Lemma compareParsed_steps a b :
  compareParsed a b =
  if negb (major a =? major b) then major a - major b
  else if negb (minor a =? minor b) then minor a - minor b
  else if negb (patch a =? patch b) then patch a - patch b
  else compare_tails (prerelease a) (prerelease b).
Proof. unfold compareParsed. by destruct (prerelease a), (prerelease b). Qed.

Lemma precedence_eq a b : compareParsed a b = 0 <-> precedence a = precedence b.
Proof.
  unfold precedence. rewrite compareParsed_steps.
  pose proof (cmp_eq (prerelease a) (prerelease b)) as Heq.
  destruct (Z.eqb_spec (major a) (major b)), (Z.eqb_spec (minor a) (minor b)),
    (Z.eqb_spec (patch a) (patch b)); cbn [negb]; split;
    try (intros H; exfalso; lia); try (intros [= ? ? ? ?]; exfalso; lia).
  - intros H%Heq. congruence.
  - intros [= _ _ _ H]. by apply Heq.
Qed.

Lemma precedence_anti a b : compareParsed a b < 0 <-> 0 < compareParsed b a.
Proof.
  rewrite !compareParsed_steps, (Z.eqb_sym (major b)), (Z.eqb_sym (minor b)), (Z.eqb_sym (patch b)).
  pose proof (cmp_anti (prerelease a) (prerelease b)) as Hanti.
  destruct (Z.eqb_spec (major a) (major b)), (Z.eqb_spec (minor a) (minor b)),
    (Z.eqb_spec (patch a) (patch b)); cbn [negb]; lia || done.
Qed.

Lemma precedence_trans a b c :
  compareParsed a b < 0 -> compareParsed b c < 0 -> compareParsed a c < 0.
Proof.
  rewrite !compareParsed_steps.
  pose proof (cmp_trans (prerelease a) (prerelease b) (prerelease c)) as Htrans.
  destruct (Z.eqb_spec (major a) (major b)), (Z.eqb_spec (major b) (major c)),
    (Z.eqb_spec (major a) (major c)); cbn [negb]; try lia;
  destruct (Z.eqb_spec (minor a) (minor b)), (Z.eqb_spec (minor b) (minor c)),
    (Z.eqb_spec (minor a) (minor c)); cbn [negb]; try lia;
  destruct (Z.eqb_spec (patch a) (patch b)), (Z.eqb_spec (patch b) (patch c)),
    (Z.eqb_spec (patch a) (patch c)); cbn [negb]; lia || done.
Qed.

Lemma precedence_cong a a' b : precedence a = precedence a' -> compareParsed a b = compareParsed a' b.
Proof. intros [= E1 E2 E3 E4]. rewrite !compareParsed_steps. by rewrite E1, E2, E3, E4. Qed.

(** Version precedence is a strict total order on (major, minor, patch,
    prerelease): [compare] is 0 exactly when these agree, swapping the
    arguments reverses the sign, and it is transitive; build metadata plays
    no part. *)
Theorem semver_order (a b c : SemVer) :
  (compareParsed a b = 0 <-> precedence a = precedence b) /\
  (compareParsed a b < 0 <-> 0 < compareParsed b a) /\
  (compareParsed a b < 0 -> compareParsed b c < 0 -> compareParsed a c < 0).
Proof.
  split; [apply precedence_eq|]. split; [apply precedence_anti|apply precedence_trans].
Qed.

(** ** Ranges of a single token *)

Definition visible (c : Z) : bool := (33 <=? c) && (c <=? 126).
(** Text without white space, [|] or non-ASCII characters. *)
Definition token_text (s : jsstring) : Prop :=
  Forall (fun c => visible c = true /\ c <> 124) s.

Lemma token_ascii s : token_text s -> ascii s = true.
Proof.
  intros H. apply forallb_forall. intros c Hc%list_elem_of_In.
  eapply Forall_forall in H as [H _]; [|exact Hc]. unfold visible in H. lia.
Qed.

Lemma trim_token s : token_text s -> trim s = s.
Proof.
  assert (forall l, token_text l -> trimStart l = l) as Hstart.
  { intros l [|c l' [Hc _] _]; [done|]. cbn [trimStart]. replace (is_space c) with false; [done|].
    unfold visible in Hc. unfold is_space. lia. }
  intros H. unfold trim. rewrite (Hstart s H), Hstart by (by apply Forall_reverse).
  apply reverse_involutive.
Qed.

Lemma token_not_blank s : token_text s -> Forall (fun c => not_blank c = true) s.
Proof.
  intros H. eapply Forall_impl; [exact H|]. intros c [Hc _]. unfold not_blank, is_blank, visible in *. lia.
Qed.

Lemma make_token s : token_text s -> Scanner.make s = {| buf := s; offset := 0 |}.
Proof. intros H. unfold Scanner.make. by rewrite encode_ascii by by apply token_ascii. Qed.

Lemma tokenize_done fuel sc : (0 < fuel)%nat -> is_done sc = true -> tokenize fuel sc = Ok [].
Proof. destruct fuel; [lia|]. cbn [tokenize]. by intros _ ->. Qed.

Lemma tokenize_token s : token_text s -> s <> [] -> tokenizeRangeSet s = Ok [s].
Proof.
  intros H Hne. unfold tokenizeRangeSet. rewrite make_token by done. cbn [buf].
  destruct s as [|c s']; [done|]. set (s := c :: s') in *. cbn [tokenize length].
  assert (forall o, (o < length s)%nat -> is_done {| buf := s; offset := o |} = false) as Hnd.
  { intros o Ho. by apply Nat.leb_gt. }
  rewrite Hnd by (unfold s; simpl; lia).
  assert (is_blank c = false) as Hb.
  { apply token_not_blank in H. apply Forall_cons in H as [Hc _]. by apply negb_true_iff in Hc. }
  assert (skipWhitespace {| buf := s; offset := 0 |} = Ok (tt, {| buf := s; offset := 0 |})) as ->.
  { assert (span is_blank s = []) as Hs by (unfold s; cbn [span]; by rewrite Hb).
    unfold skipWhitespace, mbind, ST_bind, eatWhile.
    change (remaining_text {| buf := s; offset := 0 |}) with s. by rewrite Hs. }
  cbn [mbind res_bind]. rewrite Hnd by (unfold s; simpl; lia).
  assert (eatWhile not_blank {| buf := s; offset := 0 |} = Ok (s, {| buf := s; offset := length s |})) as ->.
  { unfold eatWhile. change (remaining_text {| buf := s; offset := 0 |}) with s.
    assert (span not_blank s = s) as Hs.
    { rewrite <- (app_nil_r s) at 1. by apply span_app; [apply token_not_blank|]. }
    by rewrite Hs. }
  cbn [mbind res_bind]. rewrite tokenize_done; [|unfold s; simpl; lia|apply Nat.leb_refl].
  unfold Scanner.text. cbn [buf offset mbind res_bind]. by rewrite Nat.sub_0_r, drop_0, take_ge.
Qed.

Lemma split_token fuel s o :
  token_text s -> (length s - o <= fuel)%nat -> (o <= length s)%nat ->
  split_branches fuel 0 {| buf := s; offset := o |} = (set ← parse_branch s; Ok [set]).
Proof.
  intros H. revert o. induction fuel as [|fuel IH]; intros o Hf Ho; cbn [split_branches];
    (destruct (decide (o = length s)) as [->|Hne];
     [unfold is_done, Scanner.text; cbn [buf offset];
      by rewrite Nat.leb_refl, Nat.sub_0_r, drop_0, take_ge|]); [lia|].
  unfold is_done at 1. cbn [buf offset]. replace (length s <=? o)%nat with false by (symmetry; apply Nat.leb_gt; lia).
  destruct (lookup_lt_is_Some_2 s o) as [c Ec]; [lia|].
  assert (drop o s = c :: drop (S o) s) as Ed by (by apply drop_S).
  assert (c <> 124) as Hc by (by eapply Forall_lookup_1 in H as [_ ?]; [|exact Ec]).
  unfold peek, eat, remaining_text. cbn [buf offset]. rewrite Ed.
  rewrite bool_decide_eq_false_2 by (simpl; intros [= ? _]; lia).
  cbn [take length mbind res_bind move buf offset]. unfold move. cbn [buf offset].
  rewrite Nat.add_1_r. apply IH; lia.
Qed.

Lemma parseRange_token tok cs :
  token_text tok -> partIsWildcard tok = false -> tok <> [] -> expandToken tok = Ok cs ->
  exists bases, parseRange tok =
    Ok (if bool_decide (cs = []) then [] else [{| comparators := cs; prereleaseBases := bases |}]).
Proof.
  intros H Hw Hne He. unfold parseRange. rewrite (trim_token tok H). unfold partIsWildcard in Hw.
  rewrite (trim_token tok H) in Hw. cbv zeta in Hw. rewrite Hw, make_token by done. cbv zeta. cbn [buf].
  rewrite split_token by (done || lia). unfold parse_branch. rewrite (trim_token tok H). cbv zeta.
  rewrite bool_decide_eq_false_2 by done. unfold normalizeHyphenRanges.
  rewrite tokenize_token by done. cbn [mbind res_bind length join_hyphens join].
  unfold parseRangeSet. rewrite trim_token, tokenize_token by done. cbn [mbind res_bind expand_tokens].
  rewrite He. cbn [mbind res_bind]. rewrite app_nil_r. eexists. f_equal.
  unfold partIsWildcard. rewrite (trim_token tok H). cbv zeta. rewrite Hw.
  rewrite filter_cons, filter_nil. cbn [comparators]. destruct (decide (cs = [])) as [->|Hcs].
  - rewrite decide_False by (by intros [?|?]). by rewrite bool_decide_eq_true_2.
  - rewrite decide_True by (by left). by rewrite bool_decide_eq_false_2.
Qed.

EXERCISE REQUIREMENTS ->
Out of the data above, transcribe exactly and only the lines starting with the line that has "Lemma token_ascii s" and going on through the line that has "Proof. destruct fuel;", both included.

OUTPUT OF THE EXERCISE ->
Lemma token_ascii s : token_text s -> ascii s = true.
Proof.
  intros H. apply forallb_forall. intros c Hc%list_elem_of_In.
  eapply Forall_forall in H as [H _]; [|exact Hc]. unfold visible in H. lia.
Qed.

Lemma trim_token s : token_text s -> trim s = s.
Proof.
  assert (forall l, token_text l -> trimStart l = l) as Hstart.
  { intros l [|c l' [Hc _] _]; [done|]. cbn [trimStart]. replace (is_space c) with false; [done|].
    unfold visible in Hc. unfold is_space. lia. }
  intros H. unfold trim. rewrite (Hstart s H), Hstart by (by apply Forall_reverse).
  apply reverse_involutive.
Qed.

Lemma token_not_blank s : token_text s -> Forall (fun c => not_blank c = true) s.
Proof.
  intros H. eapply Forall_impl; [exact H|]. intros c [Hc _]. unfold not_blank, is_blank, visible in *. lia.
Qed.

Lemma make_token s : token_text s -> Scanner.make s = {| buf := s; offset := 0 |}.
Proof. intros H. unfold Scanner.make. by rewrite encode_ascii by by apply token_ascii. Qed.

Lemma tokenize_done fuel sc : (0 < fuel)%nat -> is_done sc = true -> tokenize fuel sc = Ok [].
Proof. destruct fuel; [lia|]. cbn [tokenize]. by intros _ ->. Qed.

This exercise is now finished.